## WORK INSTRUCTIONS
Every line below must be given again exactly.
----- DATA FOR REVIEW -----
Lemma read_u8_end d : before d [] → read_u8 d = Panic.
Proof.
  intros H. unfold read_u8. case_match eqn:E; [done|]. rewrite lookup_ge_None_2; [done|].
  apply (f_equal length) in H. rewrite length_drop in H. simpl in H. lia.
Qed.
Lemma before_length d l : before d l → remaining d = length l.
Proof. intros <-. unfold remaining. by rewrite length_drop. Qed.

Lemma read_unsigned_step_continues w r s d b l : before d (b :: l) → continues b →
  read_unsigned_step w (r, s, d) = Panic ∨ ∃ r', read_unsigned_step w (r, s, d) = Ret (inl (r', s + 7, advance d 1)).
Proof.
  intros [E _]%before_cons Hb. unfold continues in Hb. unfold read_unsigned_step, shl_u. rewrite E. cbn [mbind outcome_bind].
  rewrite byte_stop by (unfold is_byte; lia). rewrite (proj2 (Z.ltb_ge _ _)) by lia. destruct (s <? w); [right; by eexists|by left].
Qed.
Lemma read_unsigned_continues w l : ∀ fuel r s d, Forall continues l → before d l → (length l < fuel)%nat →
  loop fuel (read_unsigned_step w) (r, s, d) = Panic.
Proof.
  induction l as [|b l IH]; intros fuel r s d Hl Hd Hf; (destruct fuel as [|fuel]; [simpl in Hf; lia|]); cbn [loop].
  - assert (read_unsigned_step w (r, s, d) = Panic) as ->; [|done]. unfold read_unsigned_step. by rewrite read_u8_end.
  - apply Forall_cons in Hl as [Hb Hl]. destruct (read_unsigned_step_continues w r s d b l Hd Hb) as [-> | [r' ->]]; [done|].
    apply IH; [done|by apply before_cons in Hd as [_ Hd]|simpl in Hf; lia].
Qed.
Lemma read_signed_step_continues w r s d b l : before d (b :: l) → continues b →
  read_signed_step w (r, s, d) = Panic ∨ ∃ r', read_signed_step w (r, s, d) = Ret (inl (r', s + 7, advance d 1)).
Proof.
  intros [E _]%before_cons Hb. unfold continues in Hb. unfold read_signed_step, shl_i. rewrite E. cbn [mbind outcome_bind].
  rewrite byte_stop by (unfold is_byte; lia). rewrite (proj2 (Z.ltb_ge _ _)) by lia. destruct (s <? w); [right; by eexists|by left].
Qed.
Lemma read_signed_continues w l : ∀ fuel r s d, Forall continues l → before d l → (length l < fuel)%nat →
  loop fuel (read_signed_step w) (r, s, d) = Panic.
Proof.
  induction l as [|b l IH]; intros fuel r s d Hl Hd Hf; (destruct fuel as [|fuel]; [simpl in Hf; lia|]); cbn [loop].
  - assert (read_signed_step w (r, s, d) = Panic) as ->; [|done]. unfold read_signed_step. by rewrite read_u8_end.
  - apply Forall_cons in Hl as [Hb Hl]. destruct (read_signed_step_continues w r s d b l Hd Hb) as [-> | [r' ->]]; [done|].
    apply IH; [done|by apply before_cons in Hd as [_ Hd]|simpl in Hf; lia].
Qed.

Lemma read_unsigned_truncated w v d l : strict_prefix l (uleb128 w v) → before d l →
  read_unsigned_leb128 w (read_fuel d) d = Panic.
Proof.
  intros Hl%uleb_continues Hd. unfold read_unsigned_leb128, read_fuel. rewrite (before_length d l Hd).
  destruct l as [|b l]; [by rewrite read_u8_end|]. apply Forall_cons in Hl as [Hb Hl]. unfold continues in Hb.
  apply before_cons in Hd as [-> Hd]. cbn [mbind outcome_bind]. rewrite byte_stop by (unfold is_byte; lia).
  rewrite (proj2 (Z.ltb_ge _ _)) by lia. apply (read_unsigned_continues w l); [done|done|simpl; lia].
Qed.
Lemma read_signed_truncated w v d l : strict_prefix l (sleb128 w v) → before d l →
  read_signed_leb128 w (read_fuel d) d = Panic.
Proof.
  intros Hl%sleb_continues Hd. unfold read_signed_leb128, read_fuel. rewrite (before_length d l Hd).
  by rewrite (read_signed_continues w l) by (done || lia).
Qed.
-----
## TASK RESPONSE
Lemma read_u8_end d : before d [] → read_u8 d = Panic.
Proof.
  intros H. unfold read_u8. case_match eqn:E; [done|]. rewrite lookup_ge_None_2; [done|].
  apply (f_equal length) in H. rewrite length_drop in H. simpl in H. lia.
Qed.
Lemma before_length d l : before d l → remaining d = length l.
Proof. intros <-. unfold remaining. by rewrite length_drop. Qed.

Lemma read_unsigned_step_continues w r s d b l : before d (b :: l) → continues b →
  read_unsigned_step w (r, s, d) = Panic ∨ ∃ r', read_unsigned_step w (r, s, d) = Ret (inl (r', s + 7, advance d 1)).
Proof.
  intros [E _]%before_cons Hb. unfold continues in Hb. unfold read_unsigned_step, shl_u. rewrite E. cbn [mbind outcome_bind].
  rewrite byte_stop by (unfold is_byte; lia). rewrite (proj2 (Z.ltb_ge _ _)) by lia. destruct (s <? w); [right; by eexists|by left].
Qed.
Lemma read_unsigned_continues w l : ∀ fuel r s d, Forall continues l → before d l → (length l < fuel)%nat →
  loop fuel (read_unsigned_step w) (r, s, d) = Panic.
Proof.
  induction l as [|b l IH]; intros fuel r s d Hl Hd Hf; (destruct fuel as [|fuel]; [simpl in Hf; lia|]); cbn [loop].
  - assert (read_unsigned_step w (r, s, d) = Panic) as ->; [|done]. unfold read_unsigned_step. by rewrite read_u8_end.
  - apply Forall_cons in Hl as [Hb Hl]. destruct (read_unsigned_step_continues w r s d b l Hd Hb) as [-> | [r' ->]]; [done|].
    apply IH; [done|by apply before_cons in Hd as [_ Hd]|simpl in Hf; lia].
Qed.
Lemma read_signed_step_continues w r s d b l : before d (b :: l) → continues b →
  read_signed_step w (r, s, d) = Panic ∨ ∃ r', read_signed_step w (r, s, d) = Ret (inl (r', s + 7, advance d 1)).
Proof.
  intros [E _]%before_cons Hb. unfold continues in Hb. unfold read_signed_step, shl_i. rewrite E. cbn [mbind outcome_bind].
  rewrite byte_stop by (unfold is_byte; lia). rewrite (proj2 (Z.ltb_ge _ _)) by lia. destruct (s <? w); [right; by eexists|by left].
Qed.
Lemma read_signed_continues w l : ∀ fuel r s d, Forall continues l → before d l → (length l < fuel)%nat →
  loop fuel (read_signed_step w) (r, s, d) = Panic.
Proof.
  induction l as [|b l IH]; intros fuel r s d Hl Hd Hf; (destruct fuel as [|fuel]; [simpl in Hf; lia|]); cbn [loop].
  - assert (read_signed_step w (r, s, d) = Panic) as ->; [|done]. unfold read_signed_step. by rewrite read_u8_end.
  - apply Forall_cons in Hl as [Hb Hl]. destruct (read_signed_step_continues w r s d b l Hd Hb) as [-> | [r' ->]]; [done|].
    apply IH; [done|by apply before_cons in Hd as [_ Hd]|simpl in Hf; lia].
Qed.

Lemma read_unsigned_truncated w v d l : strict_prefix l (uleb128 w v) → before d l →
  read_unsigned_leb128 w (read_fuel d) d = Panic.
Proof.
  intros Hl%uleb_continues Hd. unfold read_unsigned_leb128, read_fuel. rewrite (before_length d l Hd).
  destruct l as [|b l]; [by rewrite read_u8_end|]. apply Forall_cons in Hl as [Hb Hl]. unfold continues in Hb.
  apply before_cons in Hd as [-> Hd]. cbn [mbind outcome_bind]. rewrite byte_stop by (unfold is_byte; lia).
  rewrite (proj2 (Z.ltb_ge _ _)) by lia. apply (read_unsigned_continues w l); [done|done|simpl; lia].
Qed.
Lemma read_signed_truncated w v d l : strict_prefix l (sleb128 w v) → before d l →
  read_signed_leb128 w (read_fuel d) d = Panic.
Proof.
  intros Hl%sleb_continues Hd. unfold read_signed_leb128, read_fuel. rewrite (before_length d l Hd).
  by rewrite (read_signed_continues w l) by (done || lia).
Qed.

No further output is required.